How do you market yourself in an age that rewards notoriety at the expense of substance? Hey, what am I talking about? This is the perfect age for me! The problem is that while I certainly lack substance, I haven't the energy for notoriety. The unsavory is something you have to constantly strive at in order to reach that feverish pitch people call perfection. Christopher Logue is an example. An 80-year-old communist. The "Howard Stern" of the poetry fraternity. The problem with him is talent. He has it. To have it and use it is a form of democratic sin.
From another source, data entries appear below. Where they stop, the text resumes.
(** * avr_misc_util: timer prescaler, UART divisor and rounding helpers

    A shallow embedding of [avr_misc_util.c] / [avr_misc_util.h].

    Fixed-width C integers are represented by [Z] with every conversion
    written out.  All operands of [/] and [%] in the source are
    non-negative, so C's truncating division coincides with [Z.div] and
    [Z.modulo] on them.  Behaviour that C leaves undefined (division by
    zero, [abs] of the most negative [int], an array index out of range)
    is the result [None]. *)

From Stdlib Require Import ZArith List Bool Lia.
Import ListNotations.
Local Open Scope Z_scope.

(** ** C integer conversions *)

Module CInt.

(** Conversion to an unsigned type of [bits] bits. *)
Definition wrap_unsigned (bits x : Z) : Z := x mod 2 ^ bits.

(** Conversion to a signed type of [bits] bits (two's complement, as gcc
    defines the out-of-range case). *)
Definition wrap_signed (bits x : Z) : Z :=
  (x + 2 ^ (bits - 1)) mod 2 ^ bits - 2 ^ (bits - 1).

Definition u8 : Z -> Z := wrap_unsigned 8.
Definition u16 : Z -> Z := wrap_unsigned 16.
Definition u32 : Z -> Z := wrap_unsigned 32.
Definition s8 : Z -> Z := wrap_signed 8.
Definition s16 : Z -> Z := wrap_signed 16.
Definition s32 : Z -> Z := wrap_signed 32.

(** Unsigned division; a zero divisor is undefined behaviour. *)
Definition udiv (a b : Z) : option Z :=
  if b =? 0 then None else Some (a / b).

(** The width of [int] is the one thing the source leaves to the
    compiler: 16 bits with avr-gcc, the target of this code, 32 bits
    with the hosted compilers the header also mentions. *)
Inductive int_model : Type := Int16 | Int32.

Definition int_bits (m : int_model) : Z :=
  match m with Int16 => 16 | Int32 => 32 end.

(** Value of [+] or [*] with a [uint16_t] operand after the integer
    promotions: [unsigned int] arithmetic (wrapping at 2^16) when [int]
    has 16 bits, [int] arithmetic when it has 32 (exact on the values
    that occur in this program, all below 2^21). *)
Definition promoted (m : int_model) (x : Z) : Z :=
  match m with Int16 => u16 x | Int32 => x end.

(** [abs] from <stdlib.h> takes an [int]: the argument is converted to
    [int] first, and [abs (INT_MIN)] is undefined. *)
Definition c_abs (m : int_model) (x : Z) : option Z :=
  let i := wrap_signed (int_bits m) x in
  if i =? - 2 ^ (int_bits m - 1) then None else Some (Z.abs i).

End CInt.
Import CInt.

(** Sequencing of computations that may be undefined. *)
Notation "x <- c ;; k" :=
  (match c with Some x => k | None => None end)
  (at level 61, c at next level, right associativity).

(** ** Rounding to the nearest multiple *)

Definition UINT8_MAX : Z := 255.

(** [uint8_t round_near_mul_wovf(uint8_t x, uint8_t y)] *)
Definition round_near_mul_wovf (x y : Z) : Z :=
  let temp := u16 x in
  if y =? 0 then 0 else
  let temp := u16 (temp + y / 2) in
  let temp := u16 (temp - temp mod y) in
  let temp :=
    if temp >? UINT8_MAX then
      let temp := u16 (temp / y) in
      u16 (temp * y)
    else temp in
  u8 temp.

(** [uint8_t round_near_mul_wsat(uint8_t x, uint8_t y)] *)
Definition round_near_mul_wsat (x y : Z) : Z :=
  let temp := u16 x in
  if y =? 0 then 0 else
  let temp := u16 (temp + y / 2) in
  let temp := u16 (temp - temp mod y) in
  let temp :=
    if temp >? UINT8_MAX then
      let temp := u16 (x / y) in
      u16 (temp * y)
    else temp in
  u8 temp.

(** The half-up intermediate [t = (x + y/2) - ((x + y/2) mod y)]. *)
Definition half_up_intermediate (x y : Z) : Z :=
  (x + y / 2) - ((x + y / 2) mod y).

(** The half-up rounded multiple in the words of the specification:
    [((x + y/2) / y) * y]. *)
Definition round_half_up_spec (x y : Z) : Z := ((x + y / 2) / y) * y.

(** ** Timer prescaler and UART divisor calculators

    Both read the build-time constant [F_CPU], the CPU clock in Hz, an
    unsigned 32-bit value. *)

(** [enum _AVR_Timers] *)
Definition AVR_TIMER0 : Z := 0.
Definition AVR_TIMER1 : Z := 1.
Definition AVR_TIMER2 : Z := 2.
Definition AVR_TIMER3 : Z := 3.
Definition AVR_TIMER4 : Z := 4.
Definition AVR_TIMER5 : Z := 5.

(** [const uint16_t prescalers[]] *)
Definition prescalers : list Z := [1; 8; 64; 256; 1024; 1; 8; 32; 64; 128; 256; 1024].

(** The initial values of [prescaler_start], [prescaler_end] and
    [timer_max] and the [switch (timer_id)] that adjusts them:
    [Some (prescaler_start, prescaler_end, timer_max)] for a recognized
    timer, [None] for the [default] branch. *)
Definition timer_params (timer_id : Z) : option (Z * Z * Z) :=
  let prescaler_start := 0 in
  let prescaler_end := 5 in
  let timer_max := 255 in
  if timer_id =? AVR_TIMER0
  then Some (prescaler_start, prescaler_end, timer_max)
  else if (timer_id =? AVR_TIMER1) || (timer_id =? AVR_TIMER3)
          || (timer_id =? AVR_TIMER4) || (timer_id =? AVR_TIMER5)
  then Some (prescaler_start, prescaler_end, 65535)
  else if timer_id =? AVR_TIMER2
  then Some (5, 12, timer_max)
  else None.

(** The [do { ... } while (val > timer_max && counter < prescaler_end)]
    loop; returns the final [(val, counter)].  [fuel] bounds the number of
    iterations. *)
Fixpoint presc_loop (fuel : nat) (temp timer_max prescaler_end counter : Z)
  : option (Z * Z) :=
  match fuel with
  | O => None
  | S fuel' =>
      p <- nth_error prescalers (Z.to_nat counter) ;;
      q <- udiv temp p ;;
      let val := u32 (q - 1) in
      let counter := u8 (counter + 1) in
      if (val >? timer_max) && (counter <? prescaler_end)
      then presc_loop fuel' temp timer_max prescaler_end counter
      else Some (val, counter)
  end.

(** [(uint32_t)(UART_MAX_ERR_RATE*10)] with [UART_MAX_ERR_RATE] = 2.5, a
    constant the compiler folds to 25. *)
Definition UART_MAX_ERR_RATE_x10 : Z := 25.

(** [#define UART_ERR_CALC(x)] *)
Definition UART_ERR_CALC (x : Z) : Z :=
  u32 (u32 (x * UART_MAX_ERR_RATE_x10) / 1000).

Section WithClock.

Variable F_CPU : Z.

(** [int8_t calc_presc_CSbits(uint32_t freq, AVR_Timers timer_id,
    uint16_t *timer_ticks)].  [ticks] is the value stored at
    [timer_ticks] when the function is called; the result is the
    returned value with the value stored there when it returns. *)
Definition calc_presc_CSbits (freq timer_id ticks : Z) : option (Z * Z) :=
  if freq =? 0 then Some (-1, ticks) else
  q <- udiv F_CPU freq ;;
  let temp := u32 q in
  match timer_params timer_id with
  | None => Some (-1, ticks)
  | Some (prescaler_start, prescaler_end, timer_max) =>
      let counter := prescaler_start in
      r <- presc_loop (length prescalers) temp timer_max prescaler_end counter ;;
      let (val, counter) := r in
      if val >? timer_max then Some (-1, ticks) else
      let counter := if counter =? 0 then 1 else counter in
      let ticks := u16 val in
      Some (s8 (counter - prescaler_start), ticks)
  end.

(** [F_CPU / (prescaler * (temp + 1))] with [prescaler] a [uint8_t] and
    [temp] a [uint16_t]. *)
Definition baud_of (m : int_model) (prescaler temp : Z) : option Z :=
  q <- udiv F_CPU (promoted m (prescaler * promoted m (temp + 1))) ;;
  Some (u32 q).

(** [abs((int32_t)(check_baudrate - baudrate))] stored in a [uint32_t]. *)
Definition baud_diff (m : int_model) (check_baudrate baudrate : Z) : option Z :=
  d <- c_abs m (s32 (u32 (check_baudrate - baudrate))) ;;
  Some (u32 d).

(** [int16_t calc_uart_UBRRn(uint32_t baudrate, bool is_U2X_set)], with
    [UART_CALC_USE_ERROR_CHECK] defined as in the header. *)
Definition calc_uart_UBRRn (m : int_model) (baudrate : Z) (is_U2X_set : bool)
  : option Z :=
  let prescaler := 16 in
  if baudrate =? 0 then Some (-1) else
  let prescaler := if is_U2X_set then 8 else prescaler in
  q <- udiv F_CPU (u32 (baudrate * prescaler)) ;;
  let temp := u16 (u32 (q - 1)) in
  if temp >? 4095 then Some (-1) else
  check_baudrate <- baud_of m prescaler temp ;;
  if check_baudrate =? baudrate then Some (s16 temp) else
  first_diff <- baud_diff m check_baudrate baudrate ;;
  let first_val := temp in
  let temp :=
    if check_baudrate >? baudrate then u16 (temp + 1) else u16 (temp - 1) in
  check_baudrate <- baud_of m prescaler temp ;;
  second_diff <- baud_diff m check_baudrate baudrate ;;
  let (temp, first_diff) :=
    if first_diff <? second_diff then (first_val, first_diff)
    else (temp, second_diff) in
  if first_diff >? UART_ERR_CALC baudrate then Some (-1) else
  Some (s16 temp).

End WithClock.

(** ** Vocabulary of the properties *)

(** The tick count the loop body computes from the divisor at table index
    [i]: [(temp / prescalers[i]) - 1] in [uint32_t] arithmetic. *)
Definition ticks_at (temp i : Z) : Z :=
  u32 (temp / nth (Z.to_nat i) prescalers 0 - 1).

(** Index [i] is the first one of the subrange [ps .. pe - 1] whose tick
    count does not exceed [tmax]. *)
Definition selects (temp ps pe tmax i : Z) : Prop :=
  ps <= i < pe /\ ticks_at temp i <= tmax /\
  forall j, ps <= j < i -> ticks_at temp j > tmax.

(** The six recognized timer identifiers. *)
Definition recognized_timers : list Z :=
  [AVR_TIMER0; AVR_TIMER1; AVR_TIMER2; AVR_TIMER3; AVR_TIMER4; AVR_TIMER5].

(** Counter maximum: 255 for the 8-bit timers 0 and 2, 65535 for the
    16-bit timers. *)
Definition counter_max (timer_id : Z) : Z :=
  if (timer_id =? AVR_TIMER0) || (timer_id =? AVR_TIMER2) then 255 else 65535.

(** The prescaler subrange of a timer: table indices 5 .. 11 for timer 2,
    0 .. 4 for the others. *)
Definition subrange_start (timer_id : Z) : Z :=
  if timer_id =? AVR_TIMER2 then 5 else 0.

Definition subrange_end (timer_id : Z) : Z :=
  if timer_id =? AVR_TIMER2 then 12 else 5.

(** The reading of the returned value as a zero-based offset: whenever
    the call succeeds and [i] is the table index whose divisor produced
    the stored tick count, the returned value is [i] minus the start of
    the subrange. *)
Definition zero_based_offset (F_CPU freq timer_id : Z) : Prop :=
  forall ticks ret ticks' i,
    calc_presc_CSbits F_CPU freq timer_id ticks = Some (ret, ticks') ->
    0 <= ret ->
    selects (F_CPU / freq) (subrange_start timer_id) (subrange_end timer_id)
      (counter_max timer_id) i ->
    ticks' = ticks_at (F_CPU / freq) i ->
    ret = i - subrange_start timer_id.

(** The tick count of table index [i] as a plain integer,
    [(temp / prescalers[i]) - 1] without the [uint32_t] wrap: -1 when the
    quotient is 0. *)
Definition plain_ticks_at (temp i : Z) : Z :=
  temp / nth (Z.to_nat i) prescalers 0 - 1.

(** Index [i] is the first one of the subrange whose plain tick count
    does not exceed [tmax]. *)
Definition plain_selects (temp ps pe tmax i : Z) : Prop :=
  ps <= i < pe /\ plain_ticks_at temp i <= tmax /\
  forall j, ps <= j < i -> plain_ticks_at temp j > tmax.

(** The first-fit scan read with plain tick counts: the call succeeds
    with the first divisor whose plain tick count does not exceed the
    counter maximum and stores that count, and it returns -1 if no plain
    tick count of the subrange fits. *)
Definition first_fit_plain (F_CPU freq timer_id : Z) : Prop :=
  forall ticks,
    (forall i,
        plain_selects (F_CPU / freq) (subrange_start timer_id)
          (subrange_end timer_id) (counter_max timer_id) i ->
        exists ret,
          calc_presc_CSbits F_CPU freq timer_id ticks
          = Some (ret, plain_ticks_at (F_CPU / freq) i) /\
          0 <= ret) /\
    ((forall i, subrange_start timer_id <= i < subrange_end timer_id ->
                plain_ticks_at (F_CPU / freq) i > counter_max timer_id) ->
     calc_presc_CSbits F_CPU freq timer_id ticks = Some (-1, ticks)).

(** The prescaler factor of the UART: 16, or 8 in double-speed mode. *)
Definition uart_prescaler (is_U2X_set : bool) : Z :=
  if is_U2X_set then 8 else 16.

(** The initial candidate divisor,
    [temp = (F_CPU / (baudrate * prescaler)) - 1] as a [uint16_t]. *)
Definition first_candidate (F_CPU baudrate : Z) (is_U2X_set : bool) : option Z :=
  q <- udiv F_CPU (u32 (baudrate * uart_prescaler is_U2X_set)) ;;
  Some (u16 (u32 (q - 1))).




(** * Properties *)

(** ** Conversions that leave a value unchanged *)

Lemma wrap_unsigned_small bits x :
  0 <= x < 2 ^ bits -> wrap_unsigned bits x = x.
Proof. intros H. unfold wrap_unsigned. now apply Z.mod_small. Qed.

Lemma u8_small x : 0 <= x < 256 -> u8 x = x.
Proof. intros H. apply wrap_unsigned_small. now change (2 ^ 8) with 256. Qed.

Lemma u16_small x : 0 <= x < 65536 -> u16 x = x.
Proof. intros H. apply wrap_unsigned_small. now change (2 ^ 16) with 65536. Qed.

Lemma u32_small x : 0 <= x < 4294967296 -> u32 x = x.
Proof. intros H. apply wrap_unsigned_small. now change (2 ^ 32) with 4294967296. Qed.

Lemma u32_range x : 0 <= u32 x < 4294967296.
Proof. unfold u32, wrap_unsigned. apply Z.mod_pos_bound. reflexivity. Qed.

Lemma wrap_signed_small bits x :
  0 < bits -> - 2 ^ (bits - 1) <= x < 2 ^ (bits - 1) -> wrap_signed bits x = x.
Proof.
  intros Hb H. unfold wrap_signed.
  assert (E : 2 ^ bits = 2 * 2 ^ (bits - 1)).
  { rewrite <- Z.pow_succ_r by lia. f_equal. lia. }
  rewrite Z.mod_small; lia.
Qed.

Lemma s8_small x : -128 <= x < 128 -> s8 x = x.
Proof. intros H. apply wrap_signed_small; [lia|]. now change (2 ^ (8 - 1)) with 128. Qed.

Lemma s16_small x : -32768 <= x < 32768 -> s16 x = x.
Proof. intros H. apply wrap_signed_small; [lia|]. now change (2 ^ (16 - 1)) with 32768. Qed.

Lemma wrap_signed_mod bits x :
  0 < bits -> wrap_signed bits (x mod 2 ^ bits) = wrap_signed bits x.
Proof.
  intros Hb. unfold wrap_signed.
  rewrite Z.add_mod_idemp_l; [reflexivity|].
  apply Z.pow_nonzero; lia.
Qed.

(** ** Rounding to the nearest multiple *)

Section Rounding.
Now that he has achieved his well-deserved acclaim I can, in all good conscience, hate him. I can't help it. I'm naturally suspicious of successful people. Blame it on my childhood.
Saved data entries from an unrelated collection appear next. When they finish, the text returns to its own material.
(** A byte of an allocated block lies outside a given free block. *)
Lemma in_used_mid (l1 l2 : list block) (c : Z) (bp x : Z) :
  Forall block_ok (l1 ++ (c, false) :: l2) ->
  in_used bp (l1 ++ (c, false) :: l2) x ->
  x < bp + total l1 - 4 \/ bp + total l1 + c - 4 <= x.
Proof.
  intros Hok H. apply Forall_app in Hok. destruct Hok as [H1 H2].
  inversion H2 as [|? ? _ H3]; subst.
  apply in_used_app in H. cbn [in_used] in H.
  destruct H as [H|[[Hf _]|H]]; [|discriminate|].
  - apply in_used_range in H; [lia|assumption].
  - apply in_used_range in H; [lia|assumption].
Qed.

Lemma in_used_merge (L rest : list block) (c n : Z) (bp x : Z) :
  in_used bp (L ++ (c, false) :: (n, false) :: rest) x <->
  in_used bp (L ++ (c + n, false) :: rest) x.
Proof.
  rewrite !in_used_app. cbn [in_used].
  replace (bp + total L + c + n) with (bp + total L + (c + n)) by lia.
  intuition discriminate.
Qed.

Lemma in_used_flag (L rest : list block) (c : Z) (bp x : Z) :
  in_used bp (L ++ (c, false) :: rest) x -> in_used bp (L ++ (c, true) :: rest) x.
Proof. rewrite !in_used_app. cbn [in_used]. tauto. Qed.

Lemma in_used_unflag (L rest : list block) (c : Z) (bp x : Z) :
  in_used bp (L ++ (c, true) :: rest) x ->
  x < bp + total L - 4 \/ bp + total L + c - 4 <= x ->
  in_used bp (L ++ (c, false) :: rest) x.
Proof.
  rewrite !in_used_app. cbn [in_used]. intros [H|[[_ H]|H]] Hout; auto. lia.
Qed.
No news from Marie. It would drive me crazy were it not for the fact that I already am. That's all right. She was actually a little too nice. Where can I snare an editor foolish enough to engage in extended conversation? I could advertise in the literary personals:

"Wanted: editor of a pretentious journal. Must have a haughty attitude and lack of humor. Would prefer a graduate student with not much experience; i.e., unable to tell if I'm pulling their leg or not. Other desired qualities are an ever expanding ego, superficial knowledge of everything I know something about and a natural proclivity to be poked fun at." I would need to rewrite the add of course. The talent is in saying the same thing in such a way that the person addressed doesn't know you're saying it. Gosh, I could easily learn to hate myself. I sound like a New Yorker. It's probably about time I went to Divinity School. Are Jesuits agnostics?
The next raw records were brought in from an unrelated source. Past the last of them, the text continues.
Lemma red_short_circuit_witness :
  exists i t,
    first_red (<["rr" := VInt 23]> normal_snapshot) = Some (i, t) /\
    (forall j t', (j < i)%nat -> red_tiers !! j = Some t' ->
                  fires (tier_cond t') (<["rr" := VInt 23]> normal_snapshot) = false) /\
    classify (<["rr" := VInt 23]> normal_snapshot) = Ok ("RED", [tier_reason t]) /\
    log_of (call (<["rr" := VInt 23]> normal_snapshot)) =
      [EvNewReasons; EvSetLevel "GREEN"] ++
      concat (map (fun t' => cond_log (tier_cond t') (<["rr" := VInt 23]> normal_snapshot))
                (take (S i) red_tiers)) ++
      [EvAppend (tier_reason t); EvSetLevel "RED"].
Proof.
  apply (red_short_circuit (<["rr" := VInt 23]> normal_snapshot)).
  - vm_compute. reflexivity.
  - vm_compute. reflexivity.
  - exists Breathing. split; [simpl; tauto | vm_compute; reflexivity].
Defined.

Ltac answer :=
  simpl; eexists _, _; split; [reflexivity|];
  split; [auto|]; split; [discriminate|];
  intros Hall;
  repeat match goal with
         | N : _ -> _ = false |- _ => specialize (N Hall); try discriminate N
         end;
  auto.

(** C3 as stated fails.  The snapshot with the form's initial values and
    heart rate 10^400 is well formed, and the call raises OverflowError at
    line 26 instead of returning a verdict. *)
Lemma huge_heart_rate_raises :
  well_formed huge_hr_snapshot = true /\
  shock_index_overflows huge_hr_snapshot = true /\
  classify huge_hr_snapshot = Err OverflowError.
Proof. repeat split; vm_compute; reflexivity. Qed.

(** C3, amended.  On every well-formed snapshot on which the division of
    line 26 does not overflow the function returns a level among RED, YELLOW
    and GREEN together with a non-empty list of reasons; when no RED and no
    YELLOW condition fires the result is GREEN with the catch-all reason. *)
Theorem classify_total d :
  well_formed d = true ->
  shock_index_overflows d = false ->
  exists l rs,
    classify d = Ok (l, rs) /\
    (l = "RED" \/ l = "YELLOW" \/ l = "GREEN") /\
    rs <> [] /\
    ((forall t, fires (tier_cond t) d = false) -> l = "GREEN" /\ rs = [default_reason]).
Proof.
  intros Hwf Hfit. wf_evals Hwf Hfit. unfold classify. exec_cascade. rewrite_evals.
  assert (Hno : forall t b, eval (tier_cond t) d = Ok b ->
                  (forall t', fires (tier_cond t') d = false) -> b = false).
  { intros t b Hb Hall. specialize (Hall t). unfold fires in Hall. rewrite Hb in Hall.
    destruct b; [discriminate|reflexivity]. }
  pose proof (Hno Airway _ E1) as N1. pose proof (Hno Breathing _ E2) as N2.
  pose proof (Hno Circulation _ E3) as N3. pose proof (Hno Consciousness _ E4) as N4.
  pose proof (Hno TimeSensitive _ E5) as N5. pose proof (Hno OtherUrgent _ E6) as N6.
  pose proof (Hno YellowVitals _ E7) as N7. pose proof (Hno YellowSymptoms _ E8) as N8.
  clear Hno.
  destruct b1; [answer|]. destruct b2; [answer|]. destruct b3; [answer|].
  destruct b4; [answer|]. destruct b5; [answer|]. destruct b6; [answer|].
  destruct b7, b8; answer.
Qed.

Lemma classify_total_witness :
  exists l rs,
    classify normal_snapshot = Ok (l, rs) /\
    (l = "RED" \/ l = "YELLOW" \/ l = "GREEN") /\
    rs <> [] /\
    ((forall t, fires (tier_cond t) normal_snapshot = false) ->
     l = "GREEN" /\ rs = [default_reason]).
Proof. apply (classify_total normal_snapshot); vm_compute; reflexivity. Defined.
(scene shifts into the past)

A plump naive Paolo is nestling into the pillows on the couch with his king-size bowl of potato chips. His Italian sandals don't yet reach the floor. Beside him is his brother. Both are watching television. Ronald McDonald makes his comfortable appearance.

Brother: Notice how skinny that clown is?

Paolo: Never noticed before.

Brother: Can you believe he works for McDonalds?

Paolo: What?

Brother: The guy obviously doesn't eat there.

Paolo: Hmmmmm

Brother: (switching the channel to a news conference) This is interesting.

Paolo: Who is that?

Brother: Former President Nixon. It's a news interview. He's insisting he's not a crook.

Paolo: Hmmmmmm

Brother: (switching the channel again) Look, the Marlboro Man.

Paolo: I like cowboys.

Brother: Sure you do. That's why he's on. He's taking the pause that refreshes. Whenever I smoke those things I choke. Look at him making you think he's enjoying it.

Paolo: Hmmmmmm

Brother: (switching to another channel) Will you look at this for Christ's sake...

I could go on but you get the point. I don't have to blame anything on my childhood. I'm fortunate in having a big brother I can blame.